Bladder Exstrophy Closure without Osteotomy in Philadelphia

  • Douglas A. Canning
  • Thomas Lanchoney
  • Simone McKitty
  • Stephen Zderic
  • Howard M. SnyderIII
  • John W. DuckettJr.



To evaluate the complications following initial bladder closure and urinary continence in patients born with bladder exstrophy closed early without posterior iliac osteotomy.

Materials and Methods

A retrospective review of 105 patients treated at The Children’s Hospital of Philadelphia (CHOP) since 1952. Sixty-two patients had initial treatment at CHOP. Age at initial closure, surgical procedure and complications were noted. Follow up was performed with detailed questions regarding continence. Patients completing reconstructive surgery for continence were grouped as follows: Dryness was recorded as dry day and night, dry day only, dry three hours or wet. Continent patients were those patients who had achieved at least a 3-hour dry interval without the need for intermittent catheterization. Statistical analysis was performed using Fisher’s exact test.
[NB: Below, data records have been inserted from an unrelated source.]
(** The lines and rectangles of the VideoCore framebuffer, drawn by
    filling slices, are equivalent to setting one by one the pixels of the
    span or rectangle clipped to the screen, whatever the order of the end
    points; in particular no slice is out of range. *)
Theorem bcm_fills_plot f c m : bcm_ok f -> let w := width (info f) in let h := height (info f) in
  let plot := plot (H := bcm_framebuffer f) in
  (forall x1 x2 y, 0 <= x1 -> 0 <= x2 -> 0 <= y -> bcm_draw_hline f x1 x2 y c m =
     plot (if y <? h then row_points (Z.min (Z.min x1 x2) (w - 1)) (Z.min (Z.max x1 x2) (w - 1) + 1) y else []) c m) /\
  (forall x y1 y2, 0 <= x -> 0 <= y1 -> 0 <= y2 -> bcm_draw_vline f x y1 y2 c m =
     plot (if x <? w then rect_points x (x + 1) (Z.min (Z.min y1 y2) (h - 1)) (Z.min (Z.max y1 y2) (h - 1) + 1) else []) c m) /\
  (forall x y rw rh, 0 <= x < w -> 0 <= y -> 0 < rw -> 0 <= rh -> bcm_draw_rect f x y rw rh c m =
     plot (rect_points x (Z.min (x + rw) w) y (Z.min (y + rh) h)) c m).
Proof.
  intros Hf w h pl. split_and!.
  - intros x1 x2 y H1 H2 H3. rewrite hline_points by done. cbv zeta. fold w h. unfold pl.
    by replace (Z.min (Z.min x1 (w - 1)) (Z.min x2 (w - 1))) with (Z.min (Z.min x1 x2) (w - 1)) by lia;
      replace (Z.max (Z.min x1 (w - 1)) (Z.min x2 (w - 1))) with (Z.min (Z.max x1 x2) (w - 1)) by lia.
  - intros x y1 y2 H1 H2 H3. rewrite vline_points by done. cbv zeta. fold w h. unfold pl.
    by replace (Z.min (Z.min y1 (h - 1)) (Z.min y2 (h - 1))) with (Z.min (Z.min y1 y2) (h - 1)) by lia;
      replace (Z.max (Z.min y1 (h - 1)) (Z.min y2 (h - 1))) with (Z.min (Z.max y1 y2) (h - 1)) by lia.
  - intros x y rw rh H1 H2 H3 H4. rewrite rect_points_ok by (done || lia). cbv zeta. fold w h. unfold pl.
    replace (Z.min (Z.min x (w - 1)) (Z.min (x + rw) w - 1)) with x by lia.
    by replace (Z.max (Z.min x (w - 1)) (Z.min (x + rw) w - 1) + 1) with (Z.min (x + rw) w) by lia.
Qed.

(** [draw_rect] paints outside its rectangle: a rectangle of width zero
    paints the column at [x] and the one before it, and a rectangle that
    starts right of the screen paints the last column. *)
Theorem bcm_draw_rect_overdraws f c m y h : bcm_ok f -> 0 <= y -> 0 <= h ->
  let w := width (info f) in let ye := Z.min (y + h) (height (info f)) in let plot := plot (H := bcm_framebuffer f) in
  (forall x, 1 <= x < w -> bcm_draw_rect f x y 0 h c m = plot (rect_points (x - 1) (x + 1) y ye) c m) /\
  (forall x rw, w <= x -> 0 <= rw -> bcm_draw_rect f x y rw h c m = plot (rect_points (w - 1) w y ye) c m).
Proof.
  intros Hf Hy Hh w ye pl. pose proof (bo_width _ Hf) as Hw. split.
  - intros x Hx. rewrite rect_points_ok by (done || lia). cbv zeta. fold w ye. unfold pl.
    replace (Z.min (Z.min x (w - 1)) (Z.min (x + 0) w - 1)) with (x - 1) by lia.
    by replace (Z.max (Z.min x (w - 1)) (Z.min (x + 0) w - 1)) with x by lia.
  - intros x rw Hx Hrw. fold w in Hw. rewrite rect_points_ok by (done || lia). cbv zeta. fold w ye. unfold pl.
    replace (Z.min (Z.min x (w - 1)) (Z.min (x + rw) w - 1)) with (w - 1) by lia.
    by replace (Z.max (Z.min x (w - 1)) (Z.min (x + rw) w - 1) + 1) with w by lia.
Qed.
End Claims.

(** ** Witnesses *)

#[local] Instance debug_profile : Profile := Build_Profile true.

Definition demo_bcm : Bcm2835Framebuffer :=
  mkBcm (mkInfo 640 480 2560 32 Rgb 0x4100 (2560 * 480)) 0x4100 (640 * 480) Rgb.

Lemma demo_bcm_ok : bcm_ok demo_bcm.
Proof. split; vm_compute; congruence. Qed.

Lemma bcm_framebuffer_new_witness : exists N d', forall wait fuel, (N <= wait)%nat -> (2 < fuel)%nat ->
  new wait fuel 0x8000 (mkConfig 640 480 640 480 32) sim_start = Ret (Ok demo_bcm, d').
Proof.
  destruct (bcm_framebuffer_new 0x8000 (mkConfig 640 480 640 480 32) sim_start 0x8008 [0x27; 0x31] []
    ltac:(by vm_compute) eq_refl ltac:(by vm_compute) ltac:(by vm_compute) ltac:(repeat constructor; by vm_compute)
    eq_refl ltac:(by vm_compute) ltac:(by vm_compute)) as (N & d' & _ & E).
  exists N, d'. intros wait fuel Hw Hf. rewrite E by (cbn; lia). by vm_compute.
Defined.

Lemma bcm_pixel_roundtrip_witness : exists m', bcm_set_pixel demo_bcm 5 7 0x12345678 (fun _ => 0) = Ret (true, m') /\
  bcm_get_pixel demo_bcm 5 7 m' = Ret (Some 0x12345678, m').
Proof.
  destruct (bcm_pixel_roundtrip demo_bcm 5 7 0x12345678 (fun _ => 0) demo_bcm_ok) as [Hs _]; [lia|lia|done|].
  destruct Hs as (m' & E1 & E2 & _); [unfold on_fb; cbn; lia|]. exists m'. split; [exact E1|exact E2].
Defined.

Lemma bcm_fills_plot_witness : bcm_draw_hline demo_bcm 700 630 5 7 (fun _ => 0) =
  plot (H := bcm_framebuffer demo_bcm) (row_points 630 640 5) 7 (fun _ => 0).
Proof.
  destruct (bcm_fills_plot demo_bcm 7 (fun _ => 0) demo_bcm_ok) as (Hl & _ & _).
  apply (Hl 700 630 5); lia.
Defined.

Lemma bcm_draw_rect_overdraws_witness : bcm_draw_rect demo_bcm 10 20 0 1 7 (fun _ => 0) =
  plot (H := bcm_framebuffer demo_bcm) (rect_points 9 11 20 21) 7 (fun _ => 0).
Proof.
  destruct (bcm_draw_rect_overdraws demo_bcm 7 (fun _ => 0) 20 1 demo_bcm_ok) as [Hr _]; [lia|lia|].
  apply (Hr 10). cbn. lia.
Defined.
Of 62 patients who had initial therapy at CHOP, 12 had initial ureterosigmoidostomy. Initial bladder closure was performed at CHOP for the remaining 50. Of the 50, 45 had both the closure and subsequent continence procedures at CHOP. Thirty-one of 43 (71%) of patients closed without osteotomy had a successful closure. Three of 5 closed with osteotomy were successful. Only 6 (13%) of the 45 patients are voiding through the native bladder with continence. Thirty (67%) of 45 are dry with intermittent catheterization. Neither age at initial closure, use of posterior iliac osteotomy nor use of paraexstrophy flaps (PEF) affected continence or complication rates of the initial bladder closure. Of only 5 patients closed with osteotomy, 2 are continent and voiding with the native bladder compared to only 4 of 20 patients closed without osteotomy (p=0.065).


Continence following staged reconstruction for bladder exstrophy is difficult to achieve even at a center with considerable experience. Most patients can be dry with intermittent catheterization or early closure of the bladder without osteotomy is not associated with increased risk of complications compared with closure with osteotomy. Despite few patients in this series, a trend toward improved continence in patients undergoing osteotomy was observed.


Bladder Neck Bladder Outlet Obstruction Intermittent Catheterization Urinary Continence Bladder Exstrophy 
These keywords were added by machine and not by the authors. This process is experimental and the keywords may be updated as the learning algorithm improves.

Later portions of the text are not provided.